Il existe essentiellement deux types de participation à l’investissement : 1. Les entreprises versent leur contribution à un organisme public de soutien au cinéma. 2. Les entreprises investissent directement dans la production cinématographique locale. Selon les règles en vigueur, ces deux modèles peuvent être appliqués séparément ou de façon combinée.

Les taux fixés varient entre 1,5 % pour la Pologne et 20 % et plus en France. La République tchèque, où la réglementation est entrée en vigueur début 2025, applique un pourcentage proche de celui de la Suisse, soit 3,5 %. En Norvège, le Parlement a approuvé une obligation d’investir de 4 %, dont il s’agit dans un deuxième temps d’élaborer la réglementation.

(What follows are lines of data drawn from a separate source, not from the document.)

(* ===== verification/Sensors.v ===== *)
(** * Sensors, frames and their states

    The values of include/humanoid/perception: SensorType.h, SensorFrame.h,
    SensorCapabilities.h, SensorState.h, Sensor.h, and the registry of sensor
    creators of SensorFactory.h.  Time is the steady clock in nanoseconds; its
    epoch stands for a time that is not known. *)

From Stdlib Require Import SpecFloat Init.Byte.
From S2P Require Import Prelude Command Status.

Open Scope Z_scope.

Inductive SensorType :=
  | SensorCamera | SensorDepthCamera | SensorLidar | SensorMicrophone | SensorImu | SensorRadar
  | SensorCustom | SensorTypeRaw (value : Z).

#[export] Instance SensorType_eq_dec : EqDecision SensorType.
Proof. solve_decision. Defined.

Definition SensorType_toString (t : SensorType) : string :=
  match t with
  | SensorCamera => "Camera"
  | SensorDepthCamera => "DepthCamera"
  | SensorLidar => "Lidar"
  | SensorMicrophone => "Microphone"
  | SensorImu => "Imu"
  | SensorRadar => "Radar"
  | SensorCustom => "Custom"
  | SensorTypeRaw _ => "Unknown"
  end.

(** [std::variant<bool, std::int64_t, double, std::string>], as in payloads. *)
Definition SensorFrameMetadataValue : Type := CommandPayloadValue.

Record SensorFrame := mkFrame {
  frame_id : Z;
  sensorType : SensorType;
  frame_timestamp : Z;
  width : Z;
  height : Z;
  channels : Z;
  bytesPerElement : Z;
  encoding : string;
  data : list byte;
  frame_metadata : gmap string SensorFrameMetadataValue;
}.

#[export] Instance eta_SensorFrame : EtaRecord SensorFrame := fun f =>
  mkFrame (frame_id f) (sensorType f) (frame_timestamp f) (width f) (height f) (channels f)
    (bytesPerElement f) (encoding f) (data f) (frame_metadata f).

Definition default_SensorFrame : SensorFrame := mkFrame 0 SensorCustom 0 0 0 0 0 "" [] ∅.

Definition hasIdentity (f : SensorFrame) : bool := negb (frame_id f =? 0).
Definition frame_empty (f : SensorFrame) : bool := bool_decide (data f = []).
Definition sizeBytes (f : SensorFrame) : Z := Z.of_nat (length (data f)).
Definition hasDimensions (f : SensorFrame) : bool := negb (width f =? 0) && negb (height f =? 0).

Record SensorFrameResult := mkFrameResult { read_status : Status; read_frame : SensorFrame }.

Record SensorCapabilities := mkSensorCapabilities {
  sensorId : string;
  sensor_name : string;
  sensor_type : SensorType;
  supportedEncodings : list string;
  maximumWidth : Z;
  maximumHeight : Z;
  maximumFrameRateHz : spec_float;
  supportsHardwareTimestamp : bool;
  supportsStartStop : bool;
  supportsStreaming : bool;
  supportsConfiguration : bool;
  nominalReadTimeout : Z;
}.

Definition SensorCapabilities_isValid (c : SensorCapabilities) : bool :=
  negb (bool_decide (sensorId c = "")) && negb (bool_decide (sensor_name c = "")).

Inductive SensorLifecycleState :=
  | SensorUninitialized | SensorInitialized | SensorRunning | SensorStopped | SensorShutdown
  | SensorFaulted.

#[export] Instance SensorLifecycleState_eq_dec : EqDecision SensorLifecycleState.
Proof. solve_decision. Defined.

Inductive SensorHealthStatus :=
  | HealthUnknown | HealthHealthy | HealthDegraded | HealthFaulted | HealthUnavailable.

#[export] Instance SensorHealthStatus_eq_dec : EqDecision SensorHealthStatus.
Proof. solve_decision. Defined.

Record SensorHealth := mkHealth {
  health_status : SensorHealthStatus;
  diagnosticCode : string;
  health_message : string;
  health_timestamp : Z;
}.

Definition default_SensorHealth : SensorHealth := mkHealth HealthUnknown "" "" 0.

Definition isUsable (h : SensorHealth) : bool :=
  bool_decide (health_status h = HealthHealthy) || bool_decide (health_status h = HealthDegraded).

Record SensorState := mkSensorState {
  lifecycle : SensorLifecycleState;
  sensor_health : SensorHealth;
  framesProduced : Z;
  frameErrors : Z;
  state_timestamp : Z;
}.

#[export] Instance eta_SensorState : EtaRecord SensorState := fun s =>
  mkSensorState (lifecycle s) (sensor_health s) (framesProduced s) (frameErrors s) (state_timestamp s).

Definition default_SensorState : SensorState :=
  mkSensorState SensorUninitialized default_SensorHealth 0 0 0.

Definition isRunning (s : SensorState) : bool := bool_decide (lifecycle s = SensorRunning).

Definition Unavailable (message : string) : Status := error kUnavailable message.

(* ------------------------------------------------------------------ *)
(** ** The registry of creators *)

Section Factory.
Context {SensorCreator : Type}.

Record SensorFactoryEntry := mkSensorFactoryEntry {
  factory_capabilities : SensorCapabilities;
  sensor_creator : SensorCreator;
}.

Notation SensorFactory := (gmap string SensorFactoryEntry).

Definition Factory_RegisterSensor (c : SensorCapabilities) (creator : option SensorCreator)
    (f : SensorFactory) : Status * SensorFactory :=
  if negb (SensorCapabilities_isValid c) then
    (InvalidArgument "sensor capabilities require non-empty sensor id and name", f)
  else match creator with
  | None => (InvalidArgument "sensor creator is empty", f)
  | Some creator =>
      match f !! sensorId c with
      | Some _ => (FailedPrecondition "sensor id is already registered", f)
      | None => (Ok, <[sensorId c := mkSensorFactoryEntry c creator]> f)
      end
  end.

Definition Factory_UnregisterSensor (id : string) (f : SensorFactory) : Status * SensorFactory :=
  if bool_decide (id = "") then (InvalidArgument "sensor id is empty", f)
  else match f !! id with
  | None => (Unavailable "sensor id is not registered", f)
  | Some _ => (Ok, delete id f)
  end.

(** What a creator does, called without the lock: [None] is a null pointer. *)
Definition CreateSensor {Sensor : Type} (create : SensorCreator → Outcome (option Sensor))
    (id : string) (f : SensorFactory) : Status * option Sensor :=
  if bool_decide (id = "") then (InvalidArgument "sensor id is empty", None)
  else match f !! id with
  | None => (Unavailable "sensor id is not registered", None)
  | Some entry =>
      match create (sensor_creator entry) with
      | Value None => (InternalError "sensor creator returned null", None)
      | Value (Some sensor) => (Ok, Some sensor)
      | _ => (InternalError "sensor creator threw an exception", None)
      end
  end.

Definition EnumerateSensors (f : SensorFactory) : list SensorCapabilities :=
  map factory_capabilities (bindings f).*2.

Definition Factory_Contains (id : string) (f : SensorFactory) : bool := bool_decide (is_Some (f !! id)).
Definition Factory_Size (f : SensorFactory) : Z := Z.of_nat (size f).
End Factory.
Arguments SensorFactoryEntry : clear implicits.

Le Portugal a fixé un taux de 5 %, dont 4 % destinés au fonds public et 1 % à investir directement. Selon Pandora Telles, d’Ukbar Filmes, le pays dresse un bilan excellent : « Netflix investit au-delà de son obligation. Elle a réalisé que cela en valait la peine. » Il en va de même en Espagne, où le taux est de 6 %. Mariela Besuievsky, de Tornasol Media, explique : « L’obligation d’investir a permis une augmentation considérable du nombre de projets produits. Toutefois, on constate globalement une diminution des budgets, et la durée de vie des œuvres est très courte. »

Stimuler la production

La Pologne constate elle aussi un impact positif sur le volume des productions. Le taux actuellement pratiqué y est de 1,5 %, mais un accord conclu avec le nouveau gouvernement en 2023 prévoit son augmentation à 10 %, pour atteindre progressivement un maximum de 20 % dans les trois prochaines années. « Cet investissement permet déjà à 80 films et 24 séries de voir le jour chaque année », se réjouit Dariusz Jablonski, d’Apple Film.

C’est la France qui peut se targuer de la plus grande réussite. Marc Missonnier, de Moana Films, a mis en avant des chiffres impressionnants : « En trois ans, l’obligation d’investir a permis de réunir 163 millions d’euros pour les œuvres cinématographiques, et 703 millions d’euros supplémentaires pour les productions audiovisuelles. » Les entreprises sont tenues d’investir entre 20 et 25 % de leur chiffre d’affaires, en fonction de leur revenu. En pratique, ce chiffre est plus élevé. Et la mesure profite massivement aux films d’auteur, qui ont connu une hausse de 38 %. Contrairement au cas de figure espagnol, les budgets des projets n’ont pas diminué : « Un projet financé avec l’obligation d’investir dispose en moyenne d’un budget 44 % plus élevé qu’un film français moyen. »

La table ronde a montré que, globalement, les producteur·trice·s européen·ne·s jugent l’obligation d’investir favorablement. Et la production indépendante en profite, elle aussi. D’autres pays sont en train de mettre en place des mesures similaires, notamment l’Allemagne. Un projet prévoyant une obligation d’investir, avec un taux variant entre 15 et 20 %, existe déjà. Sa mise en œuvre sera confiée à la nouvelle administration.

Même si la directive SMA continue de bénéficier du soutien européen, les participant·e·s ont rappelé qu’il ne fallait pas oublier que des résistances pourraient resurgir de la part des plateformes et des chaînes de télévision. Le mot de la fin a souligné notre devoir, « à nous, Européen·ne·s, de poursuivre notre engagement pour la diversité de l’industrie créative européenne ».